Generally, photolithography is a multi-step process including the application of a photoresist material to the surface of an in-process wafer, exposure of such material by a coherent light through a mask or reticle, and development of the exposed material, resulting in the desired patterning. Initially, photoresist material is applied to the surface of a wafer through processes known in the art, for example by a spin-on process. The wafer is then baked, hardening the resist and then exposed to a light source. Following, exposure, the wafer is subjected to a post exposure bake. A develop/rinse step follows, resulting in the removal of exposed (positive) or unexposed (negative) resist. The wafer is then dried by methods known in the art, for example by spin drying and then subjected to an after develop inspection (“ADI”).

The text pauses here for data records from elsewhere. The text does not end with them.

Lemma C3_witness :
  exists r1 r2,
    body (response_of (Multi.POST Sample.world Sample.paid_request)) = BodyGifs [r1; r2] /\
    gr_perspective r1 = Some emotional /\
    gr_perspective r2 = Some sarcastic.
Proof.
  destruct (C3_one_strategy_without_candidates Sample.world Sample.paid_request
              "it compiles" "KEY" Sample.s_emotional Sample.s_literal Sample.s_sarcastic
              [Sample.gif "sigh"; Sample.gif "phew"] [] [Sample.gif "clap"])
    as (_ & _ & H200 & _).
  - apply Sample_settled_with_text. reflexivity.
  - exact Sample_key_configured.
  - split; reflexivity.
  - reflexivity.
  - reflexivity.
  - reflexivity.
  - reflexivity.
  - destruct (H200 eq_refl) as (r1 & r2 & Hb & HF).
    exists r1, r2. split; [exact Hb | ].
    vm_compute in Hb. injection Hb as <- <-. split; reflexivity.
Defined.

(* ------------------------------------------------------------------ *)
(** ** No candidates *)

Lemma no_rankings_without_candidates (w : World) (text : string)
    (srs : list Multi.SearchResult) :
  Forall (fun sr => Multi.gifs sr = []) srs ->
  all_fulfilled (map (ranked w text) srs) = Ok (map (fun _ => None) srs).
Proof.
  induction 1 as [ | sr rest Hsr _ IH]; simpl; [reflexivity | ].
  rewrite IH. unfold ranked, Multi.select. rewrite Hsr. reflexivity.
Qed.

Lemma searches_without_candidates (w : World) (key : string) (l : list Strategy) :
  (forall s, In s l -> yields w key s []) ->
  all_fulfilled (map (candidates w key) l)
  = Ok (map (fun s => {| Multi.strategy := s; Multi.gifs := [] |}) l).
Proof.
  induction l as [ | s rest IH]; intros H; simpl; [reflexivity | ].
  rewrite (H s (or_introl eq_refl)), IH; [reflexivity | ].
  intros s' Hin. apply H. right. exact Hin.
Qed.

Lemma filter_non_null_none {A B} (l : list B) :
  filter_non_null (map (fun _ => @None A) l) = [].
Proof.
  induction l as [ | b rest IH]; simpl; [reflexivity | exact IH].
Qed.

(** C6: with no candidate left the handlers answer 404: the single-result
    handler answers [{ error: "No GIF found" }] when its search returns no
    candidates, and the multi-strategy handler answers
    [{ error: "No GIFs found" }] when every strategy yields none. *)
Theorem C6_no_candidates_is_404
    (w : World) (request : Request) (text key : string) :
  settled_with_text w request text ->
  key_configured w key ->
  (forall object found,
     keywords_derived w text object ->
     single_search_finds w key object found ->
     found = None \/ found = Some [] ->
     response_of (Single.POST w request)
     = Response_json (BodyError "No GIF found") 404 []) /\
  (forall l,
     strategies_derived w text l ->
     (forall s, In s l -> yields w key s []) ->
     response_of (Multi.POST w request)
     = Response_json (BodyError "No GIFs found") 404 []).
Proof.
  intros Hst Hkey. split.
  - intros object found Hkw Hfind Hnone.
    rewrite (Single_run_to_search w request text key object found Hst Hkw Hkey Hfind).
    destruct Hnone as [-> | ->]; reflexivity.
  - intros l Hstr Hall.
    rewrite (Multi_run w request text key l Hst Hkey Hstr). cbv zeta.
    rewrite (searches_without_candidates w key l Hall).
    rewrite no_rankings_without_candidates.
    + rewrite filter_non_null_none. reflexivity.
    + apply Forall_forall. intros sr Hin. apply in_map_iff in Hin.
      destruct Hin as (s & <- & _). reflexivity.
Qed.

Lemma Sample_empty_key_configured : key_configured Sample.world_empty "KEY".
Proof. split; [reflexivity | intros E; discriminate E]. Qed.
(** X11. The record that a run returns is the record it saves: when the
    write succeeds, the results file of a successful run, or the error
    report of a failed one, holds exactly the dictionary that
    [run_workflow] returns. *)
Theorem record_on_disk_is_record_returned
    (topic : string) (word_count : Z) (w w' : world) (r : dict) :
  run_workflow E topic word_count w = (Return r, w') ->
  write_error E (record_write_tick E topic word_count w)
              (record_file E topic word_count w) = None ->
  files w' !! record_file E topic word_count w = Some (JsonFile (VDict r)).
Proof.
  intros Hrun.
  destruct (run_workflow_world topic word_count w) as (r0 & w0 & Hrun0 & Hfiles).
  rewrite Hrun in Hrun0. injection Hrun0 as <- <-.
  unfold record_write_tick, record_file, driver_result.
  destruct (crew_kickoff E (S (tick w)) topic word_count (files w))
    as [[out|e] fs]; cbn [fst]; destruct Hfiles as [-> _];
    intros Hok; unfold files_after_write; rewrite Hok;
    apply lookup_insert_eq.
Qed.




End RecordsOnDisk.

(** ** Accounting of a run *)

Section Accounting.

(** X13. Whether the record can be saved changes nothing of what a run
    returns and counts: two environments that differ in their failing
    writes only give the same record, the same metrics and the same
    clock position. *)
Theorem failing_save_changes_no_result
    (clk : nat -> PyTime.datetime)
    (ko : nat -> string -> Z -> gmap string file ->
          (string + exn) * gmap string file)
    (we1 we2 : nat -> string -> option exn)
    (topic : string) (word_count : Z) (w : world) :
  let run1 := run_workflow (mk_env clk ko we1) topic word_count w in
  let run2 := run_workflow (mk_env clk ko we2) topic word_count w in
  fst run1 = fst run2
  /\ workflow_metrics (snd run1) = workflow_metrics (snd run2)
  /\ tick (snd run1) = tick (snd run2).
Proof.
  cbv zeta.
  unfold run_workflow, bind, try_except, update_metrics, now, kickoff, with_tick.
  cbn [tick files workflow_metrics clock crew_kickoff].
  destruct (ko (S (tick w)) topic word_count (files w)) as [[out|e] fs].
  - unfold get_performance_metrics, bind, read_metrics, now, ret, with_tick.
    cbn [tick files workflow_metrics clock].
    rewrite !save_workflow_results_files. cbn [fst snd workflow_metrics tick clock].
    repeat split.
  - cbn [tick files workflow_metrics clock].
    rewrite !save_error_report_files. unfold ret.
    cbn [fst snd workflow_metrics tick clock].
    repeat split.
Qed.

Variable E : env.


(** The success rate that belongs to consistent counters. *)
Lemma success_rate_range (m : metrics) :
  counters_ok m ->
  (total_runs m = 0 /\ success_rate m = VInt 0)
  \/ (0 < total_runs m
      /\ exists q, success_rate m = VFloat q /\ (0 <= q)%Q /\ (q <= 100)%Q).
Proof.
  intros (Hsum & Ht & Hs & Hf). unfold success_rate.
  destruct (0 <? total_runs m) eqn:Hpos.
  - right. apply Z.ltb_lt in Hpos. split; [exact Hpos|].
    eexists. split; [reflexivity|].
    assert (Htq : (0 < inject_Z (total_runs m))%Q).
    { unfold Qlt. cbn. lia. }
    assert (Hsq : (0 <= inject_Z (successful_runs m))%Q).
    { unfold Qle. cbn. lia. }
    assert (Hle : (inject_Z (successful_runs m) / inject_Z (total_runs m) <= 1)%Q).
    { apply Qle_shift_div_r; [exact Htq|].
      rewrite Qmult_1_l. unfold Qle. cbn. lia. }
    assert (Hge : (0 <= inject_Z (successful_runs m) / inject_Z (total_runs m))%Q).
    { apply Qle_shift_div_l; [exact Htq|].
      rewrite Qmult_0_l. exact Hsq. }
    split.
    + apply Qmult_le_0_compat; [exact Hge | discriminate].
    + apply Qle_trans with (1 * 100)%Q.
      * apply Qmult_le_compat_r; [exact Hle | discriminate].
      * discriminate.
  - left. apply Z.ltb_ge in Hpos. split; [lia | reflexivity].
Qed.

(** X15. In every state that a new orchestrator reaches, the success rate
    is the integer [0] before the first run and afterwards a number
    between 0 and 100. *)
Theorem success_rate_is_a_percentage
    (fs : gmap string file) (t : nat) (cs : list call) :
  let m := workflow_metrics (exec_calls E cs (new_world fs t)) in
  (total_runs m = 0 /\ success_rate m = VInt 0)
  \/ (0 < total_runs m
      /\ exists q, success_rate m = VFloat q /\ (0 <= q)%Q /\ (q <= 100)%Q).
Proof.
  cbv zeta. apply success_rate_range.
  apply exec_calls_counters_ok. unfold counters_ok. cbn. lia.
Qed.

(** X16. The snapshot inside the record of a successful run is taken after
    the run was counted: its counters, its average and its success rate are
    those of the metrics the run leaves. *)
Theorem record_snapshot_is_final (topic : string) (word_count : Z)
    (w w' : world) (r : dict) (out : string) :
  run_workflow E topic word_count w = (Return r, w') ->
  driver_result E topic word_count w = inl out ->
  exists snapshot,
    dict_get "metrics" r = Some (VDict snapshot)
    /\ dict_get "total_runs" snapshot
       = Some (VInt (total_runs (workflow_metrics w')))
    /\ dict_get "successful_runs" snapshot
       = Some (VInt (successful_runs (workflow_metrics w')))
    /\ dict_get "failed_runs" snapshot
       = Some (VInt (failed_runs (workflow_metrics w')))
    /\ dict_get "average_duration_seconds" snapshot
       = Some (VFloat (avg_duration (workflow_metrics w')))
    /\ dict_get "success_rate" snapshot = Some (success_rate (workflow_metrics w'))
    /\ dict_get "last_updated" snapshot
       = Some (VStr (PyTime.isoformat (clock E (3 + tick w)))).
Proof.
  unfold driver_result.
  unfold run_workflow, bind, try_except, update_metrics, now, kickoff, with_tick.
  cbn [tick files workflow_metrics].
  destruct (crew_kickoff E (S (tick w)) topic word_count (files w))
    as [[out'|e] fs]; cbn [fst]; [|discriminate].
  unfold get_performance_metrics, bind, read_metrics, now, ret, with_tick.
  cbn [tick files workflow_metrics].
  rewrite save_workflow_results_files. cbn [tick files workflow_metrics].
  intros Hrun _. injection Hrun as <- <-.
  eexists. dict_compute. split; [reflexivity|].
  cbn [workflow_metrics]. repeat split.
Qed.

End Accounting.

(** ** Batches, further *)

Section BatchesMore.

Variable E : env.

Lemma batch_loop_app (word_count : Z) (topics1 topics2 : list string) :
  forall (results : list dict) (w : world),
    batch_loop E word_count results (topics1 ++ topics2)%list w
    = bind (batch_loop E word_count results topics1)
           (fun results' => batch_loop E word_count results' topics2) w.
Proof.
  induction topics1 as [|topic rest IH]; intros results w.
  - reflexivity.
  - cbn [app batch_loop]. unfold bind.
    destruct (batch_step E word_count results topic w) as [[results'|e] w1].
    + rewrite IH. reflexivity.
    + reflexivity.
Qed.

(** The loop started on [results] yields [results] followed by what the
    loop started on the empty list yields. *)
Lemma batch_loop_acc (word_count : Z) (topics : list string)
    (results : list dict) (w : world) :
  exists rs w',
    batch_process E topics word_count w = (Return rs, w')
    /\ batch_loop E word_count results topics w = (Return (results ++ rs)%list, w').
Proof.
  unfold batch_process.
  destruct (batch_loop_run_many E word_count topics [] w) as (rs & w' & Hmany & ->).
  destruct (batch_loop_run_many E word_count topics results w)
    as (rs2 & w2 & Hmany2 & ->).
  rewrite Hmany in Hmany2. injection Hmany2 as <- <-.
  exists rs, w'. split; reflexivity.
Qed.

(** X17. A batch over two lists of topics one after the other is the batch
    over the first list followed, in the world it leaves, by the batch over
    the second: the results are the two result lists put together. *)
Theorem batch_process_app (topics1 topics2 : list string) (word_count : Z)
    (w : world) :
  exists rs1 w1 rs2 w2,
    batch_process E topics1 word_count w = (Return rs1, w1)
    /\ batch_process E topics2 word_count w1 = (Return rs2, w2)
    /\ batch_process E (topics1 ++ topics2)%list word_count w
       = (Return (rs1 ++ rs2)%list, w2).
Proof.
  destruct (batch_loop_acc word_count topics1 [] w) as (rs1 & w1 & H1 & _).
  destruct (batch_loop_acc word_count topics2 rs1 w1) as (rs2 & w2 & H2 & H2').
  exists rs1, w1, rs2, w2. split; [exact H1|]. split; [exact H2|].
  unfold batch_process in *. rewrite batch_loop_app. unfold bind.
  rewrite H1. exact H2'.
Qed.



End BatchesMore.

(** ** Directories and the start of the program *)

Section Directories.











Lemma is_file_add_dir (p q : path) (d : disk) :
  is_file p (add_dir q d) = is_file p d.
Proof. reflexivity. Qed.







(** X20. When the directory [outputs/logs] does not exist, loading the
    module fails in the making of its log handler and creates nothing:
    [setup_directories], which makes that directory, is not reached. *)
Theorem load_fails_without_log_directory (d : disk) :
  is_dir ["outputs"; "logs"] d = false ->
  exists e, open_log_handler d = (Some e, d)
            /\ load_then_setup d = (Some e, d).
Proof.
  intros Hlogs. unfold load_then_setup, open_log_handler.
  cbn [log_file removelast walk app].
  destruct (is_file ["outputs"] d); [eexists; split; reflexivity|].
  destruct (is_dir ["outputs"] d); [|eexists; split; reflexivity].
  destruct (is_file ["outputs"; "logs"] d); [eexists; split; reflexivity|].
  rewrite Hlogs. eexists; split; reflexivity.
Qed.

End Directories.
Lemma TextEncoder_encode_ascii (s : jsstring) :
  Forall (fun c => c < 128) s -> TextEncoder_encode s = s.
Proof.
  intros H. unfold TextEncoder_encode. rewrite scalar_values_ascii by exact H.
  induction H as [| c s Hc Hs IH]; [reflexivity |].
  simpl flat_map. rewrite utf8_bytes_ascii by exact Hc. rewrite IH. reflexivity.
Qed.

(** [encodeInto] writes an ASCII string whole when it fits. *)
Lemma TextEncoder_encodeInto_ascii (s : jsstring) (avail : Z) :
  Forall (fun c => c < 128) s -> len s <= avail ->
  TextEncoder_encodeInto s avail = s.
Proof.
  intros H. unfold TextEncoder_encodeInto.
  rewrite scalar_values_ascii by exact H.
  revert avail. induction H as [| c s Hc Hs IH]; intros avail Hlen; [reflexivity |].
  cbn [encodeInto_values]. rewrite utf8_bytes_ascii by exact Hc.
  rewrite len_cons in Hlen. pose proof (len_nonneg s).
  change (Z.of_nat (length [c])) with 1.
  destruct (Z.leb_spec 1 avail); [| lia].
  simpl app. rewrite IH by lia. reflexivity.
Qed.

Lemma ascii_text_lt (s : jsstring) :
  ascii_text s -> Forall (fun c => c < 128) s.
Proof. intros H. eapply Forall_impl; [exact H |]. intros c Hc. simpl in Hc. lia. Qed.

Lemma type_tag_ascii (use_f64 : bool) (a : OSCArg) :
  0 < type_tag use_f64 a < 128.
Proof.
  destruct a as [s | x | [|] | bs]; cbn [type_tag];
    [| destruct (isInt x); [| destruct use_f64] | | |];
    vm_compute; split; reflexivity.
Qed.

Lemma type_tags_ascii (use_f64 : bool) (args : list OSCArg) :
  ascii_text (ASCII.COMMA :: map (type_tag use_f64) args).
Proof.
  constructor; [vm_compute; split; reflexivity |].
  induction args as [| a args IH]; constructor; [apply type_tag_ascii | exact IH].
Qed.
(** * A separate-chaining hash table from [int] keys to [std::string] values

    Shallow embedding of [src/hash_table.cpp] (namespace [itis]) and the
    properties of its operations.

    Conventions of the model:
    - a C++ [int] is a [Z]; the counters of the table ([num_keys_], the
      capacity) are only incremented or doubled, and the model follows the
      code on every run that stays inside the [int] range (signed overflow
      is undefined behaviour in C++ and is not modelled);
    - a [double] is a primitive binary64 [float]; the comparisons and the
      division of the load-factor test are the IEEE operations;
    - a [Bucket] ([std::list<std::pair<int, std::string>>]) is a list of
      pairs, the bucket array ([std::vector<Bucket>]) a list of buckets
      read with [!!] and written with [<[ _ := _ ]>];
    - a constructor that throws returns [inl] of the exception. *)

From Stdlib Require Import ZArith String List Lia.
From Stdlib Require Import Floats.PrimFloat Numbers.Cyclic.Int63.Uint63.
From stdpp Require Import base list gmap strings.

Local Open Scope Z_scope.

#[local] Set Warnings "-clear-no-such-hyp".

(** ** Data model *)

Abbreviation Pair := (Z * string)%type (only parsing).
Abbreviation Bucket := (list (Z * string)) (only parsing).

Record HashTable : Type := mkHashTable {
  num_keys_ : Z;
  load_factor_ : float;
  buckets_ : list Bucket
}.

(** [std::logic_error], the exception of the constructor. *)
Inductive exception : Type :=
  | logic_error (what : string).

(** Modelled from the spec: the member initialiser of [num_keys_] is in the
    header [hash_table.hpp], which is not part of the sources; section 4.1
    sets the key count to 0 at construction. *)
Definition num_keys_init : Z := 0.

(** Modelled from the spec: the constant [kGrowthCoefficient] is declared in
    the header [hash_table.hpp], which is not part of the sources; section 3
    gives it the value 2. *)
Definition kGrowthCoefficient : Z := 2.

(** [static_cast<double>(n)] for an [int] n. *)
Definition double_of_int (n : Z) : float :=
  if n <? 0 then PrimFloat.opp (PrimFloat.of_uint63 (Uint63.of_Z (- n)))
  else PrimFloat.of_uint63 (Uint63.of_Z n).

(** [HashTable::HashTable(int capacity, double load_factor)]. *)
Definition HashTable_new (capacity : Z) (load_factor : float)
  : exception + HashTable :=
  if capacity <=? 0 then
    inl (logic_error "hash table capacity must be greater than zero")
  else if (PrimFloat.leb load_factor 0%float
           || PrimFloat.ltb 1%float load_factor)%bool then
    inl (logic_error "hash table load factor must be in range [0...1]")
  else
    inr {| num_keys_ := num_keys_init;
           load_factor_ := load_factor;
           buckets_ := replicate (Z.to_nat capacity) [] |}.

(** [HashTable::size], [HashTable::capacity], [HashTable::load_factor] and
    [HashTable::empty]. *)
Definition size (t : HashTable) : Z := num_keys_ t.

Definition capacity (t : HashTable) : Z := Z.of_nat (length (buckets_ t)).

Definition load_factor (t : HashTable) : float := load_factor_ t.

Definition empty (t : HashTable) : bool := size t =? 0.

(** [buckets[index]]; an index outside the array is undefined behaviour in
    the source and reads as the empty bucket here. *)
Definition bucket_at (buckets : list Bucket) (index : Z) : Bucket :=
  default [] (buckets !! Z.to_nat index).

(** The linear scan of [Search]: the value of the first pair with [key]. *)
Fixpoint scan (key : Z) (bucket : Bucket) : option string :=
  match bucket with
  | [] => None
  | kv :: rest => if kv.1 =? key then Some kv.2 else scan key rest
  end.

(** The loop of [Put] over the bucket: the first pair with [key] gets
    [value]; the flag tells whether there was one. *)
Fixpoint assign (key : Z) (value : string) (bucket : Bucket) : Bucket * bool :=
  match bucket with
  | [] => ([], false)
  | kv :: rest =>
      if kv.1 =? key then ((kv.1, value) :: rest, true)
      else let '(rest', flag) := assign key value rest in (kv :: rest', flag)
  end.

(** The loop of [Remove] over the bucket: the first pair with [key]. *)
Fixpoint first_pair (key : Z) (bucket : Bucket) : option Pair :=
  match bucket with
  | [] => None
  | kv :: rest => if kv.1 =? key then Some kv else first_pair key rest
  end.

(** [operator==] of [std::pair<int, std::string>]. *)
Definition pair_eqb (p q : Pair) : bool :=
  (p.1 =? q.1) && String.eqb p.2 q.2.

(** [std::list::remove]: every element equal to [p] goes. *)
Definition list_remove (p : Pair) (bucket : Bucket) : Bucket :=
  List.filter (fun q => negb (pair_eqb q p)) bucket.

(** The test [static_cast<double>(num_keys_) / capacity() >= load_factor_]. *)
Definition load_reached (num_keys cap : Z) (lf : float) : bool :=
  PrimFloat.leb lf (PrimFloat.div (double_of_int num_keys) (double_of_int cap)).

(** [HashTable::keys]: the two nested loops inserting into the set. *)
Definition keys (t : HashTable) : gset Z :=
  fold_left (fun acc bucket => fold_left (fun acc kv => {[ kv.1 ]} ∪ acc) bucket acc)
            (buckets_ t) ∅.

(** [HashTable::values]: the two nested loops pushing to the vector. *)
Definition values (t : HashTable) : list string :=
  fold_left (fun acc bucket => fold_left (fun acc kv => acc ++ [kv.2]) bucket acc)
            (buckets_ t) [].

(** All the pairs of the table, in bucket order. *)
Definition pairs (buckets : list Bucket) : list Pair := concat buckets.

(** The identity hash code (the [std::hash<int>] of the common standard
    libraries), used for the concrete runs. *)
Definition identity_hash (key : Z) : Z := key.

Section WithHash.

(** The integer hash code of a key, before its reduction to an index: any
    function of the key. *)
Variable hash_code : Z → Z.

With decreasing feature sizes, the limits of photolithography are continually being tested and lithographic methods and materials are continually being improved through various developments such as resolution enhancement techniques, for instance immersion photolithography. As feature sizes continue to decrease, reduction of defect modes becomes increasingly important because tolerances are minimized with miniaturization of device features. It is well established that physical defects which have little impact on larger device features may result in nonfunctional devices when formed at smaller dimensions.
During ADI, a defect known as a watermark-type defect is often identified. This defect is likely an aberration which remains on the photoresist surface after standard dry or, immersion photolithographic processing. The defect likely results from materials, such as water used during the develop/rinse step, remaining on the resist surface. The appearance of a watermark-type defect likely depends on the probability that such materials will remain on the resist surface following the photolithographic process. The presence of such a defect can result in anomalies during subsequent processing, for example blocked etch, missing implant and/or undesirable topography, which may lead to lower yields and decreased device performance.
Accordingly, there is a need for improved photolithographic techniques to reduce or eliminate watermark-type defects.
It should be emphasized that the drawings herein may not be to exact scale and are schematic representations. The drawings are not intended to portray the specific parameters, materials, particular uses, or the structural details of the invention, which can be determined by one of skill in the art by examination of the information herein.